PRESS DIGEST - British business - Oct 2
The Times
WHOLESALE PRICE OF ELECTRICITY SURGES AMID FEAR OF SUPPLY SHORTFALL
Wholesale electricity prices rose higher on Wednesday amid growing concern over the prospect of a supply shortfall in November. The forward price of electricity for November reached highs of 133 pounds per megawatt hour, ten pounds higher since Friday. The price of power has surged following the National Grid's (NG.L) predictions last week that there would be an unusually slim margin between electricity supply and demand. Andrew Horstead, of energy consultants Utilyx, warned that the market is "very close" to its safety limit. National Grid denied that domestic consumers faced blackouts next month, but Horstead pointed out that the unexpected loss of a plant could result in temporary power cuts for industrial customers.
PUT SIMPLY, WAITROSE DISHES UP COMPETITION FOR M&S
Waitrose is set to introduce a new convenience store format in a challenge to Marks & Spencer's (MKS.L) Simply Food business. The group plans to open hundreds of small stores in town centres, railway stations and airports across the country, with the first scheduled to open in Nottingham this December. Mark Price, managing director of Waitrose, explained that the new stores would have the feel of a "real old-fashioned grocer" and would bring quality food back to the high street. The group plans to double the size of its business over the next nine years and is preparing to open its first international store in Dubai.
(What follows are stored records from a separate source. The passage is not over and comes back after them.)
Lemma parse_file_loop_sim (fuel : nat) :
  forall a b ntrial f,
    sim_file a b ->
    res_rel (fun x y => sim_file (fst x) (fst y) /\ snd x = snd y)
      (parse_file_loop fuel a ntrial f) (parse_file_loop fuel b ntrial f).
Proof.
  induction fuel as [|fuel IH]; intros a b ntrial f H.
  - cbn. auto.
  - destruct f as [|line f]; [cbn; auto|].
    cbn [parse_file_loop]. destruct (split line) as [l|e]; [|reflexivity].
    cbn [res_bind]. unfold is_start_trial.
    destruct (is_msg 4 "start_trial" l); [|now apply IH].
    unfold parse_trial, on_start_trial, on_end_trial.
    destruct H as [Hf Hp].
    match goal with
    | |- res_rel _ (res_bind (res_bind (parse_trial_loop ?a1 f) _) _)
                   (res_bind (res_bind (parse_trial_loop ?b1 f) _) _) =>
        assert (Hs : sim a1 b1);
        [ unfold new_trialdm; cbn; rewrite Hp; sim_tac
        | pose proof (parse_trial_loop_sim f a1 b1 Hs) as Hl;
          destruct (parse_trial_loop a1 f) as [[a2 ra]|e],
                   (parse_trial_loop b1 f) as [[b2 rb]|e'] ]
    end; cbn in Hl; try contradiction; [|exact Hl].
    destruct Hl as [Hs2 Hr]. subst rb. cbn [res_bind].
    apply IH. destruct Hs2 as (Hf2 & Hp2 & Hdm2 & _).
    unfold sim_file. cbn. rewrite Hf2, Hdm2. auto.
Qed.

Lemma table_of_parse_file (a b : parser) (file : string) (lines : list string) :
  table_of (parse_file a file lines) = table_of (parse_file b file lines).
Proof.
  unfold parse_file, on_start_file, on_end_file, table_of, res_map.
  assert (H : sim_file (set_path (set_filedm a []) file)
                       (set_path (set_filedm b []) file)) by (split; reflexivity).
  pose proof (parse_file_loop_sim (length lines) _ _ 0%nat lines H) as Hl.
  destruct (parse_file_loop (length lines) (set_path (set_filedm a []) file) 0 lines)
    as [[a1 n]|e],
    (parse_file_loop (length lines) (set_path (set_filedm b []) file) 0 lines)
    as [[b1 m]|e']; cbn in Hl; try contradiction.
  - destruct Hl as [[Hf _] ->]. cbn. now rewrite Hf.
  - cbn. now rewrite Hl.
Qed.

(** X16: the table and the trial count of a file do not depend on the state
    in which earlier files have left the parser object: any parser gives the
    rows, the count (or the exception) that a new parser gives. *)
Theorem parse_file_independent_of_state (self : parser) (file : string)
  (lines : list string) :
  table_of (parse_file self file lines) = table_of (parse_file new_parser file lines).
Proof. apply table_of_parse_file. Qed.

Lemma init_loop_rows (listing : list (string * list string)) :
  forall self dm folder ext,
    res_map snd (init_loop self dm folder ext listing)
    = res_map (app dm) (corpus_rows folder ext listing).
Proof.
  induction listing as [|[fname lines] listing IH]; intros self dm folder ext.
  - cbn. now rewrite app_nil_r.
  - cbn [init_loop corpus_rows]. destruct (negb (endswith fname ext)); [apply IH|].
    pose proof (table_of_parse_file self new_parser (os_path_join folder fname) lines)
      as Ht.
    destruct (parse_file self (os_path_join folder fname) lines)
      as [[[self1 rows] n]|e],
      (parse_file new_parser (os_path_join folder fname) lines)
      as [[[self2 rows2] n2]|e']; cbn in Ht; try discriminate Ht.
    + inversion Ht; subst. cbn [res_bind table_of res_map fst]. rewrite IH.
      destruct (corpus_rows folder ext listing); cbn; [now rewrite app_assoc|reflexivity].
    + inversion Ht; subst. reflexivity.
Qed.

(** X17: the table that [EyeLinkParser(folder, ext)] builds is the
    concatenation, in the order of the listing, of the tables of the files
    whose name ends with the extension, each as a parser of its own would
    parse it; files with another extension are skipped, and the exception of
    the first file that raises one is raised. *)
Theorem corpus_is_concatenation (folder ext : string)
  (listing : list (string * list string)) :
  res_map snd (EyeLinkParser_init folder ext listing)
  = corpus_rows folder ext listing.
Proof.
  unfold EyeLinkParser_init. rewrite init_loop_rows.
  destruct (corpus_rows folder ext listing); reflexivity.
Qed.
HBOS SHARES RISE BY 21 PERCENT AS HEAVYWEIGHT INVESTORS GET BEHIND 'DEAL OF THE CENTURY'
Standard Life Investments (SL.L) signalled support for the 12 billion pound rescue takeover of HBOS HBOS.L by Lloyds TSB (LLOY.L) on Wednesday by saying it would vote to give the deal the go-ahead in its current form. The development came as shares in HBOS surged 21 percent higher to 148.1 pence and Lloyds benefited from a ten percent boost to 250 pence. The share price movement reduced the discount at which shares in HBOS compare to the value of Lloyds' offer from 35 percent to 29 percent. Analysts reasoned that the gap still indicated that there were significant doubts that the deal could be completed under the terms stipulated two weeks ago.
The Daily Telegraph
REGULATOR SHOULD BE SPLIT, BA TELLS AIRPORT INQUIRY
In its submission to the Competition Commission, British Airways (BAY.L) has called for the Civil Aviation Authority to be split up and for more constraints to be placed on BAA to prevent it loading more debt onto Heathrow. The airline has also called for a restructuring of how owners of regulated airports get paid. Paul Ellis, BA's general manager of infrastructure policy and economic regulation, argued that the CAA's remit as a safety regulator is influencing its behaviour as an economic regulator: "There's a case, we believe, for a stand-alone economic regulator".
SINCLAIR PHARMA HAILS FIRST PROFIT
Sinclair Pharma (SPH.L) has reported a full-year pre-tax profit for the first time in its history. Profit before tax rose from a loss of four million pounds in 2007 to 1.9 million pounds. Chief executive Michael Flynn said the group would target German acquisitions and would be looking to establish itself in the U.S.
ST MODWEN FALLS TEN PERCENT ON WARNING
Shares in property developer St Modwen (SMP.L) fell almost ten percent on Wednesday after its management warned that the residential land market was "virtually non-existent" and that it was not expecting it to recover for some time. The group explained that cash management and cost control would be prioritised and that it would endeavour to remain within its banking covenants.